Furthermore, the performance of the Russian army in Chechnya should be cause for complacency, not concern, in other parts of Central and Eastern Europe. Russia’s neighbors carry heavy historical baggage and are right to be wary of Moscow’s intentions. But Russia’s army, including its elite units, are having trouble defeating a rag-tag band of Chechen rebels. At least for the foreseeable future, Ukraine and Poland need not worry about a Russian invasion.

There is, however, one legitimate concern about developments in Chechnya. Whether Yeltsin subdues the rebels or backs off, he will continue to take fire from political opponents looking to speed his demise. So, too, an embarrassed and disgruntled military poses a potential threat to the current government.

The outside world cannot save Yeltsin if his opponents get the upper hand. But the United States and its European partners should offer their good services to help resolve the conflict. And putting undue pressure on Yeltsin or withdrawing outside economic and political support would only worsen the regime’s plight.

Apocalyptic pronouncements that the war in Chechnya represents the end of America’s post-communist rapprochement with Russia come from two camps. One group contends that Russia is congenitally incapable of behaving itself and it is only a matter of time before its imperialistic bent returns with a vengeance. For these Russophobes, it is not worth trying to build a cooperative relationship with Moscow. The other group claims the war in Chechnya may be a turning point and that a U.S. policy of neo-containment is needed to hedge bets and prod Russia in the right direction.

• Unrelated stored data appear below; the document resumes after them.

(** * libmbcommon: the File handle, its state machine and its backends

    A shallow embedding of [libmbcommon/src/file.cpp],
    [libmbcommon/src/file/callbacks.cpp], [libmbcommon/src/file/memory.cpp]
    and of the callbacks of [file/fd.cpp], [file/posix.cpp] and
    [file/win32.cpp].

    Conventions.
    - Pointers ([void *], [size_t *], [FILE *], [HANDLE]) are addresses in
      [Z]; [0] is [nullptr].
    - A callback slot is an [option]: [None] is a null function pointer.
    - Everything a callback can reach through its [userdata] pointer is the
      world [W].  A callback also receives the handle ([File &]); as every
      backend of the library does, it uses it only to report an error with
      [File::set_error], so a callback reads and returns the handle's error
      slot.
    - The list [calls] of a machine is ghost state: it records which
      callbacks the core has invoked, in order. *)

From Stdlib Require Import ZArith List String Lia Bool.
From Stdlib Require Import Strings.Byte.
From stdpp Require Import base option list gmap.

Local Open Scope string_scope.
Local Open Scope list_scope.
Local Open Scope Z_scope.

(** ** Status, state and error codes (mbcommon/file.h) *)

Module FileStatus.

Inductive t : Set := OK | RETRY | UNSUPPORTED | WARN | FAILED | FATAL.

(** The enumerators' values. *)
Definition to_Z (s : t) : Z :=
  match s with
  | OK => 0
  | RETRY => -1
  | UNSUPPORTED => -2
  | WARN => -3
  | FAILED => -4
  | FATAL => -5
  end.

(** [a < b], [a <= b], [a == b] on an enum class compare the values. *)
Definition ltb (a b : t) : bool := to_Z a <? to_Z b.
Definition leb (a b : t) : bool := to_Z a <=? to_Z b.
Definition eqb (a b : t) : bool := to_Z a =? to_Z b.

#[global] Instance eq_dec : EqDecision t.
Proof. solve_decision. Defined.

End FileStatus.

Module FileError.
Definition NONE : Z := 0.
Definition INVALID_ARGUMENT : Z := 1.
Definition UNSUPPORTED : Z := 2.
Definition PROGRAMMER_ERROR : Z := 3.
Definition INTERNAL_ERROR : Z := 4.
End FileError.

Module FileState.

Inductive t : Set := NEW | OPENED | CLOSED | FATAL.

(** Modelled from the spec: mbcommon/file_p.h, which declares the
    FileState flags, is not among the sources.  The spec has exactly one
    of the four states hold at a time and the code tests a state against
    an or-ed mask of states, so each state is one bit of its own. *)
Definition bit (s : t) : Z :=
  match s with
  | NEW => Z.shiftl 1 1
  | OPENED => Z.shiftl 1 2
  | CLOSED => Z.shiftl 1 3
  | FATAL => Z.shiftl 1 4
  end.

(** [state & STATES], as a truth value. *)
Definition test (s : t) (mask : Z) : bool := negb (Z.land (bit s) mask =? 0).

#[global] Instance eq_dec : EqDecision t.
Proof. solve_decision. Defined.

End FileState.

(** ** printf-style arguments of [set_error] *)

Inductive FmtArg : Type :=
| ArgStr (s : string)
| ArgInt (z : Z).

(** The error slot of a handle: [error_code] and [error_string]. *)
Definition ErrSlot : Type := Z * string.

(** Callbacks invoked by the core, for the ghost log. *)
Inductive Call : Set :=
| CallOpen | CallClose | CallRead | CallWrite | CallSeek | CallTruncate.

#[global] Instance Call_eq_dec : EqDecision Call.
Proof. solve_decision. Defined.
(** The tree [RtlRbTreeDeleteNode] leaves when the loop of
    [RtlpRbTreeFixupDelete] exits at once (the node handed to it is red or
    is the root): the fix-up, run after a black node was taken out, only
    paints the child black. *)
Definition delete_shape (c : COLOUR) (l : rbt Obj) (a : addr) (o : Obj) (r : rbt Obj)
    (k : ctx Obj) : rbt Obj :=
  let u := unlink_shape c l a o r k in
  plug (if colour_eqb u.1.1 black then blacken u.1.2 else u.1.2) u.2.

(** The loop of [RtlpRbTreeFixupDelete] has nothing to do for the child
    left by the unlinking. *)
Definition fixup_trivial (c : COLOUR) (l : rbt Obj) (a : addr) (o : Obj) (r : rbt Obj)
    (k : ctx Obj) : Prop :=
  let u := unlink_shape c l a o r k in
  u.1.1 = black -> u.1.2 <> Lf -> rootc u.1.2 = red \/ u.2 = [].

End Delete_defs.

Section Write_defs.
Context {Obj : Type}.

(** The shape once the caller of [RtlRbTreeInsertNode] has stored [rec] in
    the entry at [n]. *)
Fixpoint set_obj (n : addr) (rec : Obj) (t : rbt Obj) : rbt Obj :=
  match t with
  | Lf => Lf
  | Nd c l a o r =>
      Nd c (set_obj n rec l) a (if decide (a = n) then rec else o) (set_obj n rec r)
  end.

End Write_defs.

Section Order_defs.
Context {K Obj : Type}.

(** The comparator is the three-way comparison of a strict total order
    [ltk] on keys, the key of a record being [key_of] it. *)
Definition comparator_ok (cmp : @RB_COMPARE K Obj) (key_of : Obj -> K)
    (ltk : K -> K -> Prop) : Prop :=
  (forall x, ~ ltk x x)
  /\ (forall x y z, ltk x y -> ltk y z -> ltk x z)
  /\ (forall k o,
        (cmp k o = RB_TREE_LESS_THAN /\ ltk k (key_of o))
        \/ (cmp k o = RB_TREE_GREATER_THAN /\ ltk (key_of o) k)
        \/ (cmp k o = RB_TREE_EQUAL /\ k = key_of o)).

(** The keys met by an in-order walk. *)
Definition keys (key_of : Obj -> K) (L : list (addr * Obj)) : list K :=
  map (fun e => key_of e.2) L.

(** In-order traversal yields strictly ascending keys. *)
Definition ascending (key_of : Obj -> K) (ltk : K -> K -> Prop) (t : rbt Obj) : Prop :=
  StronglySorted ltk (keys key_of (inorder t)).

(** Every key of [L] is below, resp. above, [key]. *)
Definition below (key_of : Obj -> K) (ltk : K -> K -> Prop) (key : K)
    (L : list (addr * Obj)) : Prop :=
  forall e, e ∈ L -> ltk (key_of e.2) key.
Definition above (key_of : Obj -> K) (ltk : K -> K -> Prop) (key : K)
    (L : list (addr * Obj)) : Prop :=
  forall e, e ∈ L -> ltk key (key_of e.2).

End Order_defs.

Section Sequence_defs.
Context {K Obj : Type}.

(** The record a caller stores under a key has that key. *)
Definition op_ok (key_of : Obj -> K) (op : @Op K Obj) : Prop :=
  match op with
  | OpInsert Key rec => key_of rec = Key
  | OpDelete _ => True
  end.

(** What every operation maintains: the state holds a tree [T] with a
    black root and ascending keys, the pool is sound, [node_count] counts
    the nodes of [T] (as a 32-bit counter) and the blocks are [N] in all. *)
Definition Inv (cmp : @RB_COMPARE K Obj) (key_of : Obj -> K) (ltk : K -> K -> Prop)
    (N : nat) (st : @State K Obj) (T : rbt Obj) : Prop :=
  tree_of st T /\ pool_ok st /\ compare (tree st) = Some cmp
  /\ root_black T /\ ascending key_of ltk T
  /\ node_count (tree st) = Z.of_nat (length (inorder T)) mod 2 ^ 32
  /\ (length (inorder T) + length (pool (tree st)) = N)%nat.

End Sequence_defs.

Section Statement_defs.
Context {K Obj : Type}.
(** The outer loop, [for fen_rank, rank_text in enumerate(ranks)]. *)
Fixpoint encode_ranks (fen_rank : Z) (ranks : list (list ascii))
  (features : list Z) : result (list Z) :=
  match ranks with
  | [] => Ok features
  | rank_text :: rest =>
      let rank_idx := 7 - fen_rank in
      '(_, features') ← encode_rank rank_idx rank_text 0 features;
      encode_ranks (fen_rank + 1) rest features'
  end.

Definition fen_to_features (fen : string) : result (list Z) :=
  ranks ← board_ranks fen;
  encode_ranks 0 ranks [].

(** *** The encoding rule as the specification words it

    A piece is a colour and a type; a placement is a piece with the file and
    the rank of its square. [spec_index] is the rule
    [(colorOffset + pieceTypeIndex) * 64 + squareIndex]. *)

Inductive color : Type := White | Black.

Inductive piece_type : Type := Pawn | Knight | Bishop | Rook | Queen | King.

Definition color_offset (c : color) : Z :=
  match c with White => 0 | Black => 6 end.

Definition piece_type_index (p : piece_type) : Z :=
  match p with
  | Pawn => 0 | Knight => 1 | Bishop => 2 | Rook => 3 | Queen => 4 | King => 5
  end.

Definition square_index (c : color) (file rank : Z) : Z :=
  match c with
  | White => rank * 8 + file
  | Black => (7 - rank) * 8 + file
  end.

Record placement : Type := Placement {
  pl_color : color;
  pl_type : piece_type;
  pl_file : Z;
  pl_rank : Z
}.

Definition spec_index (p : placement) : Z :=
  (color_offset (pl_color p) + piece_type_index (pl_type p)) * 64
  + square_index (pl_color p) (pl_file p) (pl_rank p).

Definition piece_letters : list (ascii * (color * piece_type)) :=
  [ ("P"%char, (White, Pawn)); ("N"%char, (White, Knight));
    ("B"%char, (White, Bishop)); ("R"%char, (White, Rook));
    ("Q"%char, (White, Queen)); ("K"%char, (White, King));
    ("p"%char, (Black, Pawn)); ("n"%char, (Black, Knight));
    ("b"%char, (Black, Bishop)); ("r"%char, (Black, Rook));
    ("q"%char, (Black, Queen)); ("k"%char, (Black, King)) ].

Definition piece_of_char (c : ascii) : option (color * piece_type) :=
  snd <$> find (fun e => Ascii.eqb (fst e) c) piece_letters.

Definition is_decimal (c : ascii) : bool := between 48 57 (code c).

Definition digit_value (c : ascii) : Z := code c - 48.

(** A character of a well-formed rank: a decimal digit or a piece letter. *)
Definition char_ok (c : ascii) : bool :=
  is_decimal c || bool_decide (is_Some (piece_of_char c)).

(** The number of squares a rank text describes. *)
Fixpoint width (text : list ascii) : Z :=
  match text with
  | [] => 0
  | c :: rest => (if is_decimal c then digit_value c else 1) + width rest
  end.

Definition rank_ok (text : list ascii) : bool :=
  forallb char_ok text && (width text <=? 8).

Fixpoint rank_placements (rank : Z) (text : list ascii) (file : Z)
  : list placement :=
  match text with
  | [] => []
  | c :: rest =>
      match piece_of_char c with
      | Some (col, ty) =>
          Placement col ty file rank :: rank_placements rank rest (file + 1)
      | None => rank_placements rank rest (file + digit_value c)
      end
  end.

Fixpoint board_placements (fen_rank : Z) (ranks : list (list ascii))
  : list placement :=
  match ranks with
  | [] => []
  | text :: rest =>
      rank_placements (7 - fen_rank) text 0 ++ board_placements (fen_rank + 1) rest
  end.

(** The piece characters of a board: those that are not digits. *)
Definition piece_count (ranks : list (list ascii)) : nat :=
  length (filter (fun c => isdigit c = false) (concat ranks)).

End Features.

(** ** Lists as Python uses them *)

Module PyList.

(** [range(n)] as indices. *)
Definition range (n : Z) : list nat := seq 0 (Z.to_nat n).

(** The position an [int] subscript denotes in a list of length [n]:
    negative subscripts count from the end. *)
Definition py_norm (n : nat) (i : Z) : option nat :=
  if 0 <=? i then
    (if i <? Z.of_nat n then Some (Z.to_nat i) else None)
  else
    (if - Z.of_nat n <=? i then Some (Z.to_nat (Z.of_nat n + i)) else None).

(** [l[i]] for an [int] subscript. *)
Definition py_index {A} (l : list A) (i : Z) : result A :=
  of_option IndexError (j ← py_norm (length l) i; l !! j).

(** [l[i]] for a subscript drawn from a [range]. *)
Definition at_index {A} (l : list A) (i : nat) : result A :=
  of_option IndexError (l !! i).

(** A [for] loop whose body may raise: the first exception ends it. *)
Fixpoint for_each {X S} (xs : list X) (body : X -> S -> result S) (s : S)
  : result S :=
  match xs with
  | [] => Ok s
  | x :: rest => s' ← body x s; for_each rest body s'
  end.

(** A [for] loop over an object mutated in place: when the body raises, the
    object stays as the iterations before left it. *)
Fixpoint for_each_st {X S} (xs : list X) (body : X -> S -> S * result unit)
  (s : S) : S * result unit :=
  match xs with
  | [] => (s, Ok ())
  | x :: rest =>
      match body x s with
      | (s', Ok _) => for_each_st rest body s'
      | (s', Err e) => (s', Err e)
      end
  end.

(** [float(n)] for the length of a list (below [2^63]). *)
Definition float_of_len (n : nat) : float :=
  PrimFloat.of_uint63 (Uint63.of_Z (Z.of_nat n)).

(** [l[:c]] for an [int] bound. *)
Definition py_take {A} (c : Z) (l : list A) : list A :=
  if c <? 0 then take (length l - Z.to_nat (- c)) l else take (Z.to_nat c) l.

End PyList.

(** ** The model (lines 129-186) *)

Module Model.

Import PyList Huber.

Local Open Scope float_scope.

Definition RELU_CAP : float := 127.

Record NnueModel : Type := {
  input_size : Z;
  hidden_size : Z;
  w1 : list (list float);
  b1 : list float;
  w2 : list float;
  b2 : float
}.

Definition set_w1 (v : list (list float)) (m : NnueModel) : NnueModel :=
  {| input_size := input_size m; hidden_size := hidden_size m;
     w1 := v; b1 := b1 m; w2 := w2 m; b2 := b2 m |}.

Definition set_b1 (v : list float) (m : NnueModel) : NnueModel :=
  {| input_size := input_size m; hidden_size := hidden_size m;
     w1 := w1 m; b1 := v; w2 := w2 m; b2 := b2 m |}.

Definition set_w2 (v : list float) (m : NnueModel) : NnueModel :=
  {| input_size := input_size m; hidden_size := hidden_size m;
     w1 := w1 m; b1 := b1 m; w2 := v; b2 := b2 m |}.

Definition set_b2 (v : float) (m : NnueModel) : NnueModel :=
  {| input_size := input_size m; hidden_size := hidden_size m;
     w1 := w1 m; b1 := b1 m; w2 := w2 m; b2 := v |}.

(** [for i in range(hidden_size): hidden[i] += row[i]] *)
Definition add_row (hs : Z) (row hidden : list float) : result (list float) :=
  for_each (range hs)
    (fun i hidden =>
       h ← at_index hidden i;
       r ← at_index row i;
       Ok (<[i := h + r]> hidden))
    hidden.

(** The bounded activation of unit [i]: clamps at 0 and at the cap leave the
    unit inactive. *)
Definition activate (i : nat) (st : list float * list bool)
  : result (list float * list bool) :=
  let '(hidden, active) := st in
  value ← at_index hidden i;
  if value <=? 0 then Ok (<[i := 0]> hidden, active)
  else if RELU_CAP <=? value then Ok (<[i := RELU_CAP]> hidden, active)
  else Ok (hidden, <[i := true]> active).

Definition forward (m : NnueModel) (features : list Z)
  : result (float * list float * list bool) :=
  hidden ← for_each features
    (fun idx hidden => row ← py_index (w1 m) idx; add_row (hidden_size m) row hidden)
    (b1 m);
  '(hidden, active) ← for_each (range (hidden_size m)) activate
    (hidden, replicate (Z.to_nat (hidden_size m)) false);
  output ← for_each (range (hidden_size m))
    (fun i output =>
       h ← at_index hidden i;
       if negb (h =? 0) then
         w ← at_index (w2 m) i; Ok (output + h * w)
       else Ok output)
    (b2 m);
  Ok (output, hidden, active).

(** [self.w2[i] -= lr * grad * hidden[i]] under its guard. *)
Definition update_w2 (lr grad : float) (hidden : list float) (i : nat)
  (m : NnueModel) : NnueModel * result unit :=
  match hidden !! i with
  | None => (m, Err IndexError)
  | Some h =>
      if negb (h =? 0) then
        match w2 m !! i with
        | None => (m, Err IndexError)
        | Some w => (set_w2 (<[i := w - lr * grad * h]> (w2 m)) m, Ok ())
        end
      else (m, Ok ())
  end.

(** [self.w1[idx][i] -= step]: the rows of [w1] are distinct objects (the
    constructor and the snapshot copy build each row anew), so the update
    of one row shows in no other. *)
Definition update_w1 (i : nat) (step : float) (idx : Z) (m : NnueModel)
  : NnueModel * result unit :=
  match py_norm (length (w1 m)) idx with
  | None => (m, Err IndexError)
  | Some j =>
      match w1 m !! j with
      | None => (m, Err IndexError)
      | Some row =>
          match row !! i with
          | None => (m, Err IndexError)
          | Some v => (set_w1 (<[j := <[i := v - step]> row]> (w1 m)) m, Ok ())
          end
      end
  end.

(** The body of the second loop of [train_sample]. *)
Definition update_hidden_unit (lr grad : float) (w2_snapshot : list float)
  (active : list bool) (features : list Z) (i : nat) (m : NnueModel)
  : NnueModel * result unit :=
  match active !! i with
  | None => (m, Err IndexError)
  | Some false => (m, Ok ())
  | Some true =>
      match w2_snapshot !! i with
      | None => (m, Err IndexError)
      | Some ws =>
          let g := grad * ws in
          if g =? 0 then (m, Ok ())
          else
            match b1 m !! i with
            | None => (m, Err IndexError)
            | Some b =>
                for_each_st features (update_w1 i (lr * g))
                  (set_b1 (<[i := b - lr * g]> (b1 m)) m)
            end
      end
  end.

Definition train_sample (m : NnueModel) (features : list Z)
  (label lr delta : float) : NnueModel * result float :=
  match forward m features with
  | Err e => (m, Err e)
  | Ok (output, hidden, active) =>
      let error := output - label in
      let grad := huber_grad error delta in
      let w2_snapshot := w2 m in
      match for_each_st (range (hidden_size m)) (update_w2 lr grad hidden) m with
      | (m1, Err e) => (m1, Err e)
      | (m1, Ok _) =>
          let m2 := set_b2 (b2 m1 - lr * grad) m1 in
          match
            for_each_st (range (hidden_size m2))
              (update_hidden_unit lr grad w2_snapshot active features) m2
          with
          | (m3, Err e) => (m3, Err e)
          | (m3, Ok _) => (m3, Ok (huber_loss error delta))
          end
      end
  end.

Definition predict (m : NnueModel) (features : list Z) : result float :=
  '(output, _, _) ← forward m features; Ok output.

End Model.

(** ** The weight file (lines 11-13, 203-228) *)

Module Snnue.

Import PyList.

(** *** [struct.pack]

    ["<H"] takes an integer of 16 bits and fails on any other; ["<f"] rounds
    the double to binary32 (to nearest, ties to even) and fails when a finite
    double rounds to an infinity. The embedding has one NaN, written as the
    quiet NaN [0x7fc00000]. *)

Definition byte_of_Z (z : Z) : byte :=
  default "000"%byte (Byte.of_N (Z.to_N (z mod 256))).

Definition Z_of_byte (b : byte) : Z := Z.of_N (Byte.to_N b).

Definition le_bytes2 (v : Z) : list byte :=
  [byte_of_Z v; byte_of_Z (v / 256)].

Definition le_bytes4 (v : Z) : list byte :=
  [byte_of_Z v; byte_of_Z (v / 256); byte_of_Z (v / 65536);
   byte_of_Z (v / 16777216)].

Definition pack_H (v : Z) : result (list byte) :=
  if (0 <=? v) && (v <=? 65535) then Ok (le_bytes2 v) else Err StructError.

Definition pack_HHHH (a b c d : Z) : result (list byte) :=
  ba ← pack_H a; bb ← pack_H b; bc ← pack_H c; bd ← pack_H d;
  Ok (ba ++ bb ++ bc ++ bd).

(** The binary32 value a double rounds to. *)
Definition f32_of_float (x : float) : result spec_float :=
  match Prim2SF x with
  | S754_finite s m e =>
      match binary_round 24 128 s m e with
      | S754_infinity _ => Err OverflowError
      | r => Ok r
      end
  | sf => Ok sf
  end.

Definition sign_bit (s : bool) : Z := if s then 2147483648 else 0.

(** The IEEE-754 bit pattern of a binary32 value. *)
Definition bits_of_f32 (sf : spec_float) : Z :=
  match sf with
  | S754_zero s => sign_bit s
  | S754_infinity s => sign_bit s + 2139095040
  | S754_nan => 2143289344
  | S754_finite s m e =>
      if Z.pos m <? 8388608 then sign_bit s + Z.pos m
      else sign_bit s + (e + 150) * 8388608 + (Z.pos m - 8388608)
  end.

Definition pack_f (x : float) : result (list byte) :=
  sf ← f32_of_float x; Ok (le_bytes4 (bits_of_f32 sf)).

(** *** Reading the bytes back *)

Definition f32_of_bits (b : Z) : spec_float :=
  let s := 2147483648 <=? b in
  let ex := (b / 8388608) mod 256 in
  let frac := b mod 8388608 in
  if ex =? 0 then
    match frac with
    | Z.pos m => S754_finite s m (-149)
    | _ => S754_zero s
    end
  else if ex =? 255 then
    (if frac =? 0 then S754_infinity s else S754_nan)
  else
    match frac + 8388608 with
    | Z.pos m => S754_finite s m (ex - 150)
    | _ => S754_nan
    end.

Definition Z_of_le_bytes4 (b0 b1 b2 b3 : byte) : Z :=
  Z_of_byte b0 + 256 * Z_of_byte b1 + 65536 * Z_of_byte b2
  + 16777216 * Z_of_byte b3.

(** The bytes as consecutive 4-byte little-endian floats; [None] when the
    length is no multiple of 4. *)
Fixpoint decode_f32s (bs : list byte) : option (list spec_float) :=
  match bs with
  | [] => Some []
  | b0 :: b1 :: b2 :: b3 :: rest =>
      tl ← decode_f32s rest;
      Some (f32_of_bits (Z_of_le_bytes4 b0 b1 b2 b3) :: tl)
  | _ => None
  end.

(** *** [write_snnue] *)

Definition MAGIC : list byte := ["S"; "N"; "N"; "1"]%byte.
Definition VERSION : Z := 1.
Definition FLAGS : Z := 0.

(** One [handle.write(struct.pack("<f", float(value)))]: the buffer holds what
    was written before a failing [pack]. *)
Definition write_f (value : float) (buf : list byte) : list byte * result unit :=
  match pack_f value with
  | Ok bs => (buf ++ bs, Ok ())
  | Err e => (buf, Err e)
  end.

Definition write_floats (values : list float) (buf : list byte)
  : list byte * result unit :=
  for_each_st values write_f buf.

Definition write_header (input_size hidden_size : Z) (buf : list byte)
  : list byte * result unit :=
  match pack_HHHH input_size hidden_size VERSION FLAGS with
  | Ok bs => (buf ++ bs, Ok ())
  | Err e => (buf, Err e)
  end.
(* ================================================================== *)
(** * The basic handler *)
(* ================================================================== *)

Lemma basic_turn_open (m : inbound) (st : session) :
  sends_left st = None ->
  basic_turn m st = (Ok Continue, sent [basic_reply m] st).
Proof.
  intros Hopen. unfold basic_turn, try_. unfold bind at 1.
  rewrite recv_open by (rewrite Hopen; discriminate).
  assert (Hcan : can_send st 1) by (unfold can_send; now rewrite Hopen).
  destruct m as [err|err|d e]; cbn [basic_reply].
  - unfold raise. cbn [isinstance_ConnectionClosed]. unfold bind.
    now rewrite send_can.
  - unfold raise. cbn [isinstance_ConnectionClosed exn_str].
    unfold except_ConnectionClosed, try_, bind. now rewrite send_can.
  - destruct (negb (truthy_opt (d_type d))).
    + unfold bind. now rewrite send_can.
    + cbv zeta. destruct (String.eqb _ "ping"); unfold bind;
        now rewrite send_can.
Qed.

Lemma basic_loop_open (inbox : list inbound) :
  forall st, sends_left st = None ->
    basic_loop inbox st = (Ok tt, sent (map basic_reply inbox) st).
Proof.
  induction inbox as [|m inbox IH]; intros st Hopen.
  - simpl. now rewrite sent_nil.
  - cbn [basic_loop map]. unfold bind at 1.
    rewrite basic_turn_open by exact Hopen.
    rewrite IH by (unfold sent; simpl; now rewrite Hopen).
    now rewrite sent_app.
Qed.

The Russophobes misread, or perhaps ignore, European history. Virtually all Europe’s major states have, at one time or another, challenged the status quo and sought to establish continental hegemony. As democracy and market have spread, however, these states have been domesticated, one by one, and turned into benign powers that contribute to European stability. Since this wave of domestication has generally spread from west to east, there is no reason to believe Russia is not next in line.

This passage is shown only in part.